(* ===== verification/DbClient.v ===== *)
(** * The client of the databases (src/sonic_data_client/db_client.go)

    [DbClient] serves gNMI requests from the Redis databases.  A request's
    paths are resolved to table paths when the client is made
    ([populateDbtablePath]); [Get], the poll loops and the stream routines
    read the tables and put [Value]s in the queue of the session.

    [pathG2S], a map keyed by the pointers of the request's paths, is a list
    of entries; a function that ranges over it takes the entries in the order
    of the range.  A routine that runs until the session ends is a step
    function on its local state, run over the events it waits for: each event
    carries the time, the clients of the databases at that time, and whether
    the queue still accepts values.  Wait groups and logging are left out. *)
From stdpp Require Import base gmap sets list strings.
From S2P Require Import Prelude GoStrings Gnmi Json World DbConfig DbConn Trie VirtualDb V2R.

(** ** Values in the queue *)

Record Notification := {
  n_timestamp : Z;
  n_prefix : option Path;
  n_update : list Update;
  n_delete : list Path
}.

(** [spb.Value] *)
Record Value := {
  v_timestamp : Z;
  v_prefix : option Path;
  v_path : option Path;
  v_sync_response : bool;
  v_fatal : string;
  v_val : option TypedValue;
  v_delete : list Path;
  v_notification : option Notification
}.

Definition GetTimestamp (v : Value) : Z :=
  match v_notification v with Some n => n_timestamp n | None => v_timestamp v end.

Definition Compare (v o : Value) : Z :=
  if bool_decide (GetTimestamp v > GetTimestamp o)%Z then 1
  else if bool_decide (GetTimestamp v = GetTimestamp o) then 0 else -1.

Inductive SubscribeResponse := SyncResponse (b : bool) | UpdateResponse (n : Notification).

Definition ValToResp (val : Value) : res gerr SubscribeResponse :=
  if v_sync_response val then Ok (SyncResponse true)
  else if bool_decide (v_fatal val ≠ "") then Err (Errorf (v_fatal val))
  else match v_notification val with
  | Some n => Ok (UpdateResponse n)
  | None =>
      match v_delete val with
      | [] => Ok (UpdateResponse {| n_timestamp := GetTimestamp val; n_prefix := v_prefix val;
                 n_update := [{| upd_path := v_path val; upd_val := v_val val |}]; n_delete := [] |})
      | deleted => Ok (UpdateResponse {| n_timestamp := GetTimestamp val; n_prefix := v_prefix val;
                 n_update := []; n_delete := deleted |})
      end
  end.

Definition zero_value : Value := {|
  v_timestamp := 0; v_prefix := None; v_path := None; v_sync_response := false; v_fatal := "";
  v_val := None; v_delete := []; v_notification := None
|}.

Definition data_value (now : Z) (prefix path : option Path) (tv : TypedValue) : Value := {|
  v_timestamp := now; v_prefix := prefix; v_path := path; v_sync_response := false; v_fatal := "";
  v_val := Some tv; v_delete := []; v_notification := None
|}.

Definition sync_value (now : Z) : Value := {|
  v_timestamp := now; v_prefix := None; v_path := None; v_sync_response := true; v_fatal := "";
  v_val := None; v_delete := []; v_notification := None
|}.

(** [putFatalMsg] *)
Definition putFatalMsg (now : Z) (msg : string) : Value := {|
  v_timestamp := now; v_prefix := None; v_path := None; v_sync_response := false; v_fatal := msg;
  v_val := None; v_delete := []; v_notification := None
|}.

(** What the client reports as deleted, with an empty string as value. *)
Definition delete_value (now : Z) (prefix : option Path) (path : Path) : Value := {|
  v_timestamp := now; v_prefix := prefix; v_path := None; v_sync_response := false; v_fatal := "";
  v_val := Some (StringVal ""); v_delete := [path]; v_notification := None
|}.

(** ** Sampling intervals *)

Definition MinSampleInterval : Z := 1000000000.

(** [time.Duration(u)] of a uint64: two's complement. *)
Definition to_int64 (u : Z) : Z := ((u + 2 ^ 63) mod 2 ^ 64 - 2 ^ 63)%Z.

Definition validateSampleInterval (sample_interval : Z) : res gerr Z :=
  let requestedInterval := to_int64 sample_interval in
  if bool_decide (requestedInterval = 0%Z) then Ok MinSampleInterval
  else if bool_decide (requestedInterval < MinSampleInterval)%Z then
    Err (Errorf ("invalid interval: " +:+ Itoa requestedInterval))
  else Ok requestedInterval.

(** ** Rendering table data *)

Notation msi_t := (gmap string json).

Definition fields_json (mfv : gmap string string) : json := JObj (JStr <$> mfv).

(** The fields of [mfv] are written over those of [msi] when neither a key nor
    an operation names a layer for them. *)
Definition makeJSON_redis (msi : msi_t) (key op : option string) (mfv : gmap string string) : msi_t :=
  match key, op with
  | None, None => (JStr <$> mfv) ∪ msi
  | None, Some op => <[op := fields_json mfv]> msi
  | Some key, None => <[key := fields_json mfv]> msi
  | Some key, Some op => <[key := JObj {[op := fields_json mfv]}]> msi
  end.

Section client.
Context {Sw : Swss} {MR : MapRange} {JCo : JsonCodec}.

Notation Clients := (gmap string (gmap string Conn)).

Definition emitJSON (msi : msi_t) : res gerr string :=
  of_option (Errorf "JSON marshalling error") (Marshal (JObj msi)).

Definition Msi2TypedValue (msi : msi_t) : res gerr TypedValue :=
  match emitJSON msi with
  | Ok jv => Ok (JsonIetfVal jv)
  | Err e => Err (Errorf "emitJSON err")
  end.

(** [Target2RedisDb[ns][db]]; a command on a nil client panics. *)
Definition client_for (t : Clients) (tp : tablePath) : res gerr Conn :=
  of_option Panicked (client_of t (dbNamespace tp) (dbName tp)).

(** The Redis key of a table path. *)
Definition full_key (tp : tablePath) : string := tableName tp +:+ delimitor tp +:+ tableKey tp.
Definition field_key (tp : tablePath) : string :=
  if bool_decide (tableKey tp ≠ "") then full_key tp else tableName tp.

(** The key of an entry inside its table. *)
Definition entry_key (dbkey delim : string) : res gerr string :=
  match SplitN2Any dbkey delim with
  | _ :: key :: _ => Ok key
  | _ => Err (Errorf ("dbkey: " +:+ dbkey +:+ ", failed split from delimitor " +:+ delim))
  end.

(** One iteration of the loop over [dbkeys]. *)
Definition render_key (c : Conn) (tp : tablePath) (useKey : bool) (op : option string)
    (msi : msi_t) (dbkey : string) : res gerr msi_t :=
  fv ← HGetAll c dbkey;
  if bool_decide (jsonTableKey tp ≠ "") then Ok (makeJSON_redis msi (Some (jsonTableKey tp)) op fv)
  else if (bool_decide (tableKey tp ≠ "") && negb useKey) || bool_decide (tableName tp = dbkey) then
    Ok (makeJSON_redis msi None op fv)
  else key ← entry_key dbkey (delimitor tp); Ok (makeJSON_redis msi (Some key) op fv).

Definition table_pattern (tp : tablePath) : string :=
  if bool_decide (dbName tp = "COUNTERS_DB") && negb (countersDbHasTableKeys (tableName tp))
  then tableName tp else tableName tp +:+ delimitor tp +:+ "*".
——
YOUR TASK: Return the line where "key :: _ => Ok key" appears, then every line after it to the end of the listing, all exactly as written.

EXERCISE RESPONSE:
  | _ :: key :: _ => Ok key
  | _ => Err (Errorf ("dbkey: " +:+ dbkey +:+ ", failed split from delimitor " +:+ delim))
  end.

(** One iteration of the loop over [dbkeys]. *)
Definition render_key (c : Conn) (tp : tablePath) (useKey : bool) (op : option string)
    (msi : msi_t) (dbkey : string) : res gerr msi_t :=
  fv ← HGetAll c dbkey;
  if bool_decide (jsonTableKey tp ≠ "") then Ok (makeJSON_redis msi (Some (jsonTableKey tp)) op fv)
  else if (bool_decide (tableKey tp ≠ "") && negb useKey) || bool_decide (tableName tp = dbkey) then
    Ok (makeJSON_redis msi None op fv)
  else key ← entry_key dbkey (delimitor tp); Ok (makeJSON_redis msi (Some key) op fv).

Definition table_pattern (tp : tablePath) : string :=
  if bool_decide (dbName tp = "COUNTERS_DB") && negb (countersDbHasTableKeys (tableName tp))
  then tableName tp else tableName tp +:+ delimitor tp +:+ "*".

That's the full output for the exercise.